What to do: Copy the lines word for word. Begin at the line that contains "rewrite <- Hsize." and end with the final line of the data.

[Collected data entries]

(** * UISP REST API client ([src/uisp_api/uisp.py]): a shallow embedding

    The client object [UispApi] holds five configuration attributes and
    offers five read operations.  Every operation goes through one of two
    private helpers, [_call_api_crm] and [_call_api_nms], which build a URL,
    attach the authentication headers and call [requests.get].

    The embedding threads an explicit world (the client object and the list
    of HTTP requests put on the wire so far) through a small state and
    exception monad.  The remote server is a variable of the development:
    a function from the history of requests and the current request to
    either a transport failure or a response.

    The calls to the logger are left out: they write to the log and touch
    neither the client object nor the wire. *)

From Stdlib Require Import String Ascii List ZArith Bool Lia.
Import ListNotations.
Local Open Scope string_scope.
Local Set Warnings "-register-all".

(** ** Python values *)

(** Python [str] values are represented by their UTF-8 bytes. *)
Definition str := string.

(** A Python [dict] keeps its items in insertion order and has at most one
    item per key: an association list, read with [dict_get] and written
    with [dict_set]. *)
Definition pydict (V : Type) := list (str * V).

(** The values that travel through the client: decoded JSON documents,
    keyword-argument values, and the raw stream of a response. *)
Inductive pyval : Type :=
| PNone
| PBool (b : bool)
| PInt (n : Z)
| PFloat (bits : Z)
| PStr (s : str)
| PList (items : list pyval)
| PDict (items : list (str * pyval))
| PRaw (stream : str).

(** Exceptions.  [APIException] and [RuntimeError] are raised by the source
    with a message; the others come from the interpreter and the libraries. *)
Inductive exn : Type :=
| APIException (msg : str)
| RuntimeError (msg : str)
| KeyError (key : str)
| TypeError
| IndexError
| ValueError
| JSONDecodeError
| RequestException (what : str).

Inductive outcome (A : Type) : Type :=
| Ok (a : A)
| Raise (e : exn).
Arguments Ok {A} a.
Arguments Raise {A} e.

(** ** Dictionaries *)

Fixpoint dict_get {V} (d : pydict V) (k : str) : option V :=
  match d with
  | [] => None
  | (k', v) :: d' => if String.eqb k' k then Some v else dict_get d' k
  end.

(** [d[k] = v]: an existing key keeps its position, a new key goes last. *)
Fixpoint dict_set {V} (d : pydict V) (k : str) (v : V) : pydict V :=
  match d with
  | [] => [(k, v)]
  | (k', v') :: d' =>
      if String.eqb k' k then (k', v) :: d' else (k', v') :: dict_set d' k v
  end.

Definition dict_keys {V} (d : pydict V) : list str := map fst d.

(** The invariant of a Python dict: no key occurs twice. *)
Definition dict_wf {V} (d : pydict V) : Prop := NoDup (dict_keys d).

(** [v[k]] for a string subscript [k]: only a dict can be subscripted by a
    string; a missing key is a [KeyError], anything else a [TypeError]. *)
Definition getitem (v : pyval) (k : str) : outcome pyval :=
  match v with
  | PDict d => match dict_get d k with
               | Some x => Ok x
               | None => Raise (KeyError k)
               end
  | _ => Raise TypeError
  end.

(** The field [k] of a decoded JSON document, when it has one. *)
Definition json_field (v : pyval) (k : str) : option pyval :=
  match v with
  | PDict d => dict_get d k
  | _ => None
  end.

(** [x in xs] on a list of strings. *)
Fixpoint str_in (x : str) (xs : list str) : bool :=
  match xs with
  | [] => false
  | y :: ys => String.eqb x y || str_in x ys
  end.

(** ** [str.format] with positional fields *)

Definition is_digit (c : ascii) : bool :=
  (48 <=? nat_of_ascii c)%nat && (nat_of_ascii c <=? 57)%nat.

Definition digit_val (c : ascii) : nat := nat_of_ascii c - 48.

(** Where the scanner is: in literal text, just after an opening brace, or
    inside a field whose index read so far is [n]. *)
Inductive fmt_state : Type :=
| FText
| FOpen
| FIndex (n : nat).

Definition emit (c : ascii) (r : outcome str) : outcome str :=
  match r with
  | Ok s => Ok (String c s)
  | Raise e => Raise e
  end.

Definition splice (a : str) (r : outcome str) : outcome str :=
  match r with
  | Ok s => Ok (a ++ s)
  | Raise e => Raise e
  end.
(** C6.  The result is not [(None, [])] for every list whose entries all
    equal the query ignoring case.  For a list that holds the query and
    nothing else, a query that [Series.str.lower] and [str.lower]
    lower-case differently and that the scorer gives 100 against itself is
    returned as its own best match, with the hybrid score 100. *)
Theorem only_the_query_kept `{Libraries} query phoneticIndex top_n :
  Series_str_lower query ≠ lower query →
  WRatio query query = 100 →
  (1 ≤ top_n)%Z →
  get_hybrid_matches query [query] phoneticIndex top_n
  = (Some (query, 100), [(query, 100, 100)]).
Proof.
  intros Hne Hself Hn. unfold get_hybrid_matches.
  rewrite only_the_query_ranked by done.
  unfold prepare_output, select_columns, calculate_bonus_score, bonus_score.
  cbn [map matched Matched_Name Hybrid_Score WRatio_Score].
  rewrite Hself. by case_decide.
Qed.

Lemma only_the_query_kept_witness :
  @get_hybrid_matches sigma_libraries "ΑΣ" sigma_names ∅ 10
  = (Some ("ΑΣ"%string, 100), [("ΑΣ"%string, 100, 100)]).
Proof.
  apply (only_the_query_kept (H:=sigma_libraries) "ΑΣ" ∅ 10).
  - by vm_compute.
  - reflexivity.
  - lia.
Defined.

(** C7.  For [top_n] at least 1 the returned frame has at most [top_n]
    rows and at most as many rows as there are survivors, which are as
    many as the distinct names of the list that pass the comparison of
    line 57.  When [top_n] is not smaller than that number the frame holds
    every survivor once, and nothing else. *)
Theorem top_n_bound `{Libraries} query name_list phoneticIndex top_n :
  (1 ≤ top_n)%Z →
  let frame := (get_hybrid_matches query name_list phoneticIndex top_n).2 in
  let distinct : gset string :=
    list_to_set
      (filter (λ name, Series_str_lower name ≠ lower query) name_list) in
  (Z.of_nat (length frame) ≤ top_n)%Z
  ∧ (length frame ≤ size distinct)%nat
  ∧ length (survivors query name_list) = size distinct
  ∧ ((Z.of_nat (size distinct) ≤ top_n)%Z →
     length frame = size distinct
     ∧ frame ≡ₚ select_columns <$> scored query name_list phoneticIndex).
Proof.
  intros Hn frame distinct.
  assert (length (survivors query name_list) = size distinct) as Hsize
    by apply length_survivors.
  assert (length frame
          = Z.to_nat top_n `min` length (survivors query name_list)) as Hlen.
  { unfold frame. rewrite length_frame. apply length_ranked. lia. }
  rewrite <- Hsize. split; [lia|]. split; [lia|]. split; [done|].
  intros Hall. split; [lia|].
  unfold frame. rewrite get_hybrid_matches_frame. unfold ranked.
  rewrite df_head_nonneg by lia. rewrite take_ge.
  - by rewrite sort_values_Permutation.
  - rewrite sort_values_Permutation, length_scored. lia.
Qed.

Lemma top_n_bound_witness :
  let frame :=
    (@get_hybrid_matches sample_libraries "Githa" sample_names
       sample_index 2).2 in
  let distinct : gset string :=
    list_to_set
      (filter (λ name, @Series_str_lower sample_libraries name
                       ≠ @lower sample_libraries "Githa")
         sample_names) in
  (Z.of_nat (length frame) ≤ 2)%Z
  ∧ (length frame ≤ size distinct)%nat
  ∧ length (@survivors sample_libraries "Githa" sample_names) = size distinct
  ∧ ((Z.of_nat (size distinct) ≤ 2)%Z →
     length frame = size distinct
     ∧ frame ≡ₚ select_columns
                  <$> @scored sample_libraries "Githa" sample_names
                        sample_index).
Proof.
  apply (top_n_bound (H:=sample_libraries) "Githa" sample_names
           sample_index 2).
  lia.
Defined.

Exercise output:
  rewrite <- Hsize. split; [lia|]. split; [lia|]. split; [done|].
  intros Hall. split; [lia|].
  unfold frame. rewrite get_hybrid_matches_frame. unfold ranked.
  rewrite df_head_nonneg by lia. rewrite take_ge.
  - by rewrite sort_values_Permutation.
  - rewrite sort_values_Permutation, length_scored. lia.
Qed.

Lemma top_n_bound_witness :
  let frame :=
    (@get_hybrid_matches sample_libraries "Githa" sample_names
       sample_index 2).2 in
  let distinct : gset string :=
    list_to_set
      (filter (λ name, @Series_str_lower sample_libraries name
                       ≠ @lower sample_libraries "Githa")
         sample_names) in
  (Z.of_nat (length frame) ≤ 2)%Z
  ∧ (length frame ≤ size distinct)%nat
  ∧ length (@survivors sample_libraries "Githa" sample_names) = size distinct
  ∧ ((Z.of_nat (size distinct) ≤ 2)%Z →
     length frame = size distinct
     ∧ frame ≡ₚ select_columns
                  <$> @scored sample_libraries "Githa" sample_names
                        sample_index).
Proof.
  apply (top_n_bound (H:=sample_libraries) "Githa" sample_names
           sample_index 2).
  lia.
Defined.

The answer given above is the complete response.